>>>>
Lemma finished_refuses tok f1 : finished D op f0 co f1 →
  triple stage (λ f, f = f1) (rollback sq (with_token h tok) (db D) op true) (λ _ f, f = f1) (λ _ f, f = f1).
Proof.
  intros Hf. assert (stage f1) as Hs by by right; right. set (P := λ f : fs, f = f1).
  assert (∀ f, P f → stage f) as HP by by intros f ->.
  assert (∀ {A} (m : IO A), writes (λ _, False) m → triple stage P m (λ _, P) (λ _, P)) as Hread.
  { intros A m Hm. by apply triple_keep; [apply reads_spec|]. }
  unfold rollback. apply (triple_seq _ _ P); [apply Hread, writes_refuse_if|]. apply (triple_seq _ _ P); [apply Hread, writes_refuse_when|].
  eapply (triple_bind _ _ _ _ (λ R' f, P f ∧ R' = R D op)).
  { unfold recovery_dir. apply (triple_seq _ _ P); [apply Hread, writes_refuse_if|].
    apply (triple_seq _ _ P); [apply Hread, writes_refuse_when|]. apply triple_ret. intros f Hp. by rewrite recovery_db. }
  intros R'. apply triple_pre. intros ->. destruct Hf as ((st&Hst&Hp)&_).
  eapply (triple_bind _ _ _ _ (λ st' f, P f ∧ st' = st)); [apply load_spec; [done|by intros f ->|done]|].
  intros st'. apply triple_pre. intros ->. apply (triple_seq _ _ P); [apply Hread, writes_refuse_if|].
  eapply (triple_bind _ _ _ _ (λ _, P)); [apply Hread, writes_lift|]. intros sha.
  rewrite !(phase_in_text _ "rolled_back") by done.
  rewrite !bool_decide_eq_false_2 by (rewrite ?list_elem_of_singleton, ?elem_of_cons, ?elem_of_nil; naive_solver).
  apply (triple_seq _ _ (λ _, False)); [by apply triple_raise|by intros w []].
Qed.

Lemma attempt_stage f f' : stage f → rollback_attempt sq h D op f f' → stage f'.
Proof.
  intros Hf (tok&fl&Hin). destruct Hundo as (Hst&Ht&Hph&Ho&Hb&Hh). destruct Htidy as [_ Hlock].
  assert (Forall stage (states (run_on (rollback sq (with_token h tok) (db D) op true) f fl))) as Hall.
  { destruct Hf as [Hw|[Hm|Hd]].
    - eapply (triple_states stage (λ g, g = f) _ (λ _, stage) (λ _, stage)); [|done..].
      eapply triple_to; [eapply (rollback_waiting sq (with_token h tok)); done|]. intros res g [? _]. by right; right.
    - eapply (triple_states stage (λ g, g = f) _ (λ _, stage) (λ _, stage)); [|done..].
      eapply triple_to; [eapply (rollback_moving sq (with_token h tok)); done|]. intros res g [? _]. by right; right.
    - eapply (triple_states stage (λ g, g = f) _ (λ _ g, g = f) (λ _ g, g = f)); [by apply finished_refuses|done| |];
        (intros x g ->; by right; right). }
  by eapply Forall_forall.
Qed.
End attempts.

(** C13. However often a rollback is interrupted and run again, every state on
    the way is one of three: nothing has moved; or the replaced database is
    archived with its digests and the database in place is that one or the old
    one; or the old one is in place.  Once the phase [rolling_back] is recorded,
    a run in which no call fails returns with the old database installed and
    proved writable. *)
Theorem rollback_resumes (sq : sqlite) (h : helper) (D : path) (op : string) (f0 f : fs) (st0 : dict) (co : content) :
  sqlite_tidy sq → undoable h D op f0 st0 co → rtc (rollback_attempt sq h D op) f0 f →
  any_stage h D op f0 co f ∧
  ∀ tok, phase_of D op f = Some (JStr "rolling_back") → granted sq (with_token h tok) D op f →
    ∃ res, (run_on (rollback sq (with_token h tok) (db D) op true) f []).2 = Ok res ∧
      rolled_back D op f0 co res (files (run_on (rollback sq (with_token h tok) (db D) op true) f []).1).
Proof.
  intros Htidy Hundo Hr. assert (any_stage h D op f0 co f) as Hs.
  { assert (∀ x, rtc (rollback_attempt sq h D op) x f → any_stage h D op f0 co x → any_stage h D op f0 co f) as Hstep.
    { clear Hr. intros x. induction 1 as [|x y z Hxy _ IH]; [done|]. intros Hx. apply IH. by eapply attempt_stage. }
    apply (Hstep f0); [done|]. by eapply start_stage. }
  split; [done|]. intros tok Hp (Hroot&Hid&Hw&Hl&Hfr). pose proof Hundo as (Hst&Ht0&Hph&Ho&Hb&Hh). destruct Htidy as [_ Hlock].
  assert (moving h D op f0 co f) as Hm.
  { destruct Hs as [Hwait|[?|((st&Hst'&Hp')&_)]]; [|done|]; unfold phase_of in Hp.
    - erewrite waiting_state in Hp by done. simpl in Hp. destruct Hph; congruence.
    - rewrite Hst' in Hp. simpl in Hp. congruence. }
  assert (total (λ g, g = f) (rollback sq (with_token h tok) (db D) op true) (λ res g, rolled_back D op f0 co res g)) as Ht.
  { eapply total_keep; [apply (rollback_returns sq (with_token h tok) Hlock D op f0 co); done|].
    by eapply (rollback_moving sq (with_token h tok)). }
  destruct (total_run _ _ _ (mkWorld f [] [] false) Ht) as (w'&res&E&Hres); [done..|].
  exists res. unfold run_on. by rewrite E.
Qed.

(** ** Activation, then rollback *)

(** An interrupted activation can be undone: in every state in which it named a
    phase a rollback starts from, the target of that rollback is in place if
    the old family was a readable database, and it is what SQLite makes of that
    family. *)
Theorem activation_can_be_undone (sq : sqlite) (scan : fs → path → list string) (h : helper) (D candidate : path) (op : string)
    (expected : expectation) (f0 f : fs) (fl : list bool) (st info : dict) (p : string) :
  sqlite_tidy sq → lists_names scan → hangs_together f0 (R D op) → f0 !! R D op = None →
  f ∈ states (run_on (activate sq scan h (db D) candidate op expected true) f0 fl) →
  state_of (R D op) f = Some st → jget "phase" st = Some (JStr p) → p ∈ ["prepared"; "activated"]%string →
  jget "old_state" st = Some (JObj info) → jget "rollback_available" info = Some (JBool true) →
  f !! backing D op ≠ Some Dir → hangs_together f (forward D op) →
  ∃ s, consolidated sq h D f0 s ∧ undoable h D op f st (Bytes s).
Proof.
  intros Htidy Hscan Htree Hnew Hin Hst Hp Hpin Hold Hav Hback Hh.
  assert (safe sq h D op f0 candidate expected f) as (_&Hn&_).
  { destruct Htidy as [Ho Hl]. eapply Forall_forall in Hin; [exact Hin|].
    eapply (triple_states _ (λ f, f = f0)); [by apply activate_spec|done|apply result_safe|done]. }
  assert (state_of (R D op) f0 = None) as Hnone.
  { unfold state_of, state_path. by rewrite (Htree Hnew). }
  destruct (Hn st p Hst Hp Hpin) as [Hbad|(st'&phase&info'&Hph&Hst'&(Hp'&Hdb&Hop&(ci&Hci&_)&_)&_&Hold'&(b&Hb&Hk))]; [congruence|].
  rewrite Hst in Hst'. injection Hst' as <-. rewrite Hold in Hold'. injection Hold' as <-. rewrite Hav in Hb. injection Hb as <-.
  destruct (Hk eq_refl) as (s&Hs&Hsha&Ho). exists s. split; [done|]. split; [done|]. split.
  - do 2 (split; [done|]). split; [by exists ci|]. by exists info.
  - split; [|done]. rewrite !elem_of_cons, elem_of_nil in Hpin. destruct Hpin as [->|[->|[]]]; auto.
Qed.

(** ** Dry runs *)

Section dry.
Context (sq : sqlite) (scan : fs → path → list string) (h : helper).
Notation reads m := (writes (λ _, False) m).

Ltac dry_step := first [apply writes_refuse_if|apply writes_refuse_when|apply writes_reading|apply writes_read|apply writes_sha
  |apply writes_size|apply writes_inspect|apply writes_load|apply writes_recovery_dir|apply writes_preflight|apply writes_sizes].
Lemma dry_activate db candidate op e : reads (activate sq scan h db candidate op e false).
Proof. unfold activate, refuse_root. cbn [negb]. writes_tac dry_step. Qed.
Lemma dry_rollback db op : reads (rollback sq h db op false).
Proof. unfold rollback, refuse_root, belongs, refuse, regular. cbn [negb]. writes_tac dry_step. Qed.
Lemma dry_stage db source sha : reads (stage sq scan h db source sha false).
Proof. unfold stage. cbn [negb]. writes_tac dry_step. Qed.
Lemma dry_retire db op : reads (retire_stage sq h db op false).
Proof. unfold retire_stage, belongs, refuse. cbn [negb]. writes_tac dry_step. Qed.
End dry.

(** Without [--apply] no command changes a file, in any state it passes and
    whatever fails. *)
Theorem dry_runs_change_nothing (sq : sqlite) (scan : fs → path → list string) (h : helper) (db candidate source : path) (op sha : string)
    (e : expectation) (f : fs) (fl : list bool) :
  Forall (λ g, g = f) (states (run_on (activate sq scan h db candidate op e false) f fl)) ∧
  Forall (λ g, g = f) (states (run_on (rollback sq h db op false) f fl)) ∧
  Forall (λ g, g = f) (states (run_on (stage sq scan h db source sha false) f fl)) ∧
  Forall (λ g, g = f) (states (run_on (retire_stage sq h db op false) f fl)).
Proof.
  split; [apply reads_states, dry_activate|]. split; [apply reads_states, dry_rollback|].
  split; [apply reads_states, dry_stage|apply reads_states, dry_retire].
Qed.

(** ** Staging *)

Section stage.
Context (sq : sqlite) (scan : fs → path → list string) (h : helper) (D source : path) (sha : string) (f0 : fs).
Context (Hscan : lists_names scan) (Htree : hangs_together f0 (stage_of (db D))).
Notation S := (D ++ [".restore-stage"%string]).
Definition staged_temp : path := S ++ [(("candidate-" +:+ token h 0) +:+ ".tmp")%string].
Definition staged_file : path := S ++ [(("candidate-" +:+ token h 0) +:+ ".db")%string].

(** Only the stage changes, and what appears in it is the source. *)
Definition stage_clean (f : fs) : Prop := agree (λ p, p = S ∨ p = staged_temp) f0 f.
Definition stage_full (f : fs) : Prop := agree (λ p, p = S ∨ p = staged_temp ∨ p = staged_file) f0 f ∧
  f !! staged_file = f0 !! source ∧ ∃ c, f0 !! source = Some (File c) ∧ sha_of h c = sha.
Definition stage_sound (f : fs) : Prop := stage_clean f ∨ stage_full f.

Lemma staged_ne : staged_temp ≠ staged_file.
Proof. intros E%app_inv_head. injection E as E. by apply str_app_nil_inj in E. Qed.
Lemma stage_ne n : S ++ [n] ≠ S.
Proof. intros E. apply (f_equal length) in E. rewrite !length_app in E. simpl in E. lia. Qed.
<<<<
*Task*: Only the lines above starting with the one with "phase_of in Hp." and going through the one with "eapply (triple_states _" are to be copied, word for word and with both ends kept.

*Reply*:
  { destruct Hs as [Hwait|[?|((st&Hst'&Hp')&_)]]; [|done|]; unfold phase_of in Hp.
    - erewrite waiting_state in Hp by done. simpl in Hp. destruct Hph; congruence.
    - rewrite Hst' in Hp. simpl in Hp. congruence. }
  assert (total (λ g, g = f) (rollback sq (with_token h tok) (db D) op true) (λ res g, rolled_back D op f0 co res g)) as Ht.
  { eapply total_keep; [apply (rollback_returns sq (with_token h tok) Hlock D op f0 co); done|].
    by eapply (rollback_moving sq (with_token h tok)). }
  destruct (total_run _ _ _ (mkWorld f [] [] false) Ht) as (w'&res&E&Hres); [done..|].
  exists res. unfold run_on. by rewrite E.
Qed.

(** ** Activation, then rollback *)

(** An interrupted activation can be undone: in every state in which it named a
    phase a rollback starts from, the target of that rollback is in place if
    the old family was a readable database, and it is what SQLite makes of that
    family. *)
Theorem activation_can_be_undone (sq : sqlite) (scan : fs → path → list string) (h : helper) (D candidate : path) (op : string)
    (expected : expectation) (f0 f : fs) (fl : list bool) (st info : dict) (p : string) :
  sqlite_tidy sq → lists_names scan → hangs_together f0 (R D op) → f0 !! R D op = None →
  f ∈ states (run_on (activate sq scan h (db D) candidate op expected true) f0 fl) →
  state_of (R D op) f = Some st → jget "phase" st = Some (JStr p) → p ∈ ["prepared"; "activated"]%string →
  jget "old_state" st = Some (JObj info) → jget "rollback_available" info = Some (JBool true) →
  f !! backing D op ≠ Some Dir → hangs_together f (forward D op) →
  ∃ s, consolidated sq h D f0 s ∧ undoable h D op f st (Bytes s).
Proof.
  intros Htidy Hscan Htree Hnew Hin Hst Hp Hpin Hold Hav Hback Hh.
  assert (safe sq h D op f0 candidate expected f) as (_&Hn&_).
  { destruct Htidy as [Ho Hl]. eapply Forall_forall in Hin; [exact Hin|].
    eapply (triple_states _ (λ f, f = f0)); [by apply activate_spec|done|apply result_safe|done]. }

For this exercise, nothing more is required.